(* ===== verification/Server.v ===== *)
(** The HTTP surface of the decision plane ([internal/server]): problems,
    middleware, and the handlers of [/v1/authorize], of capture and void, and of
    the decision log.

    A handler maps a request context and a request to a response; [None] is a
    panic, which [recoverPanic] turns into a 500.  Headers a handler sets are a
    map; an inner handler's win over the middleware's around it.  Logs and spans
    are not modelled.  [encoding/json] on a request body is the class
    [RequestDecoder]; the parsed query and the path's id are fields of the
    request. *)

From S2P Require Import Prelude ControlTypes GoStrings GoTime Base64 Ulid Money Runtime RateLimit Predicates Signing Auth AuditLog Hold Engine Idempotency Contracts.

Definition maxBodyBytes : Z := 65536.
Definition authMaxBodyBytes : Z := maxBodyBytes.

Definition problemBaseURI : string := "https://contracts.trust-infra.dev/v1/errors/".

Definition codeValidationFailed : string := "validation_failed".
Definition codeNotFound : string := "not_found".
Definition codeMethodNotAllowed : string := "method_not_allowed".
Definition codeInternal : string := "internal_error".
Definition codeUnauthorized : string := "unauthorized".
Definition codeRateLimited : string := "rate_limited".
Definition codeConflict : string := "conflict".

(** A request as the handlers see it; an unreadable body is [None]. *)
Record http_request := {
  rq_Method : string;
  rq_Path : string;
  rq_Header : Header;
  rq_Body : option string;
  rq_ID : string;
  rq_Query : gmap string (list string)
}.

(** What the middleware puts into the request's context. *)
Record ctx := { ctx_ReqID : string; ctx_Principal : option Principal }.

Definition principalOf (c : ctx) : option Principal := ctx_Principal c.
Definition reqID (c : ctx) : string := ctx_ReqID c.

Record holdResponse := {
  hr_DecisionID : string;
  hr_State : State;
  hr_BudgetID : string;
  hr_Amount : string;
  hr_Currency : string;
  hr_ExpiresAt : string
}.

Record listPage := { lp_Data : list Contracts.Decision; lp_NextCursor : option string }.

Inductive payload :=
| PDecision (d : Contracts.Decision)
| PProblem (p : Contracts.Problem)
| PHold (h : holdResponse)
| PPage (p : listPage)
| PText (s : string)
| PControl (v : control_payload).

Record response := { resp_Status : Z; resp_Header : gmap string string; resp_Body : payload }.

Definition handler (W : Type) : Type := ctx -> http_request -> io W (option response).

Definition writeJSON (code : Z) (v : payload) : response :=
  {| resp_Status := code; resp_Header := {[ "Content-Type" := "application/json" ]}; resp_Body := v |}.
##########
The task >>
Show, from the entries above, every line that includes the string "gmap".

Your response >>
  rq_Query : gmap string (list string)
Record response := { resp_Status : Z; resp_Header : gmap string string; resp_Body : payload }.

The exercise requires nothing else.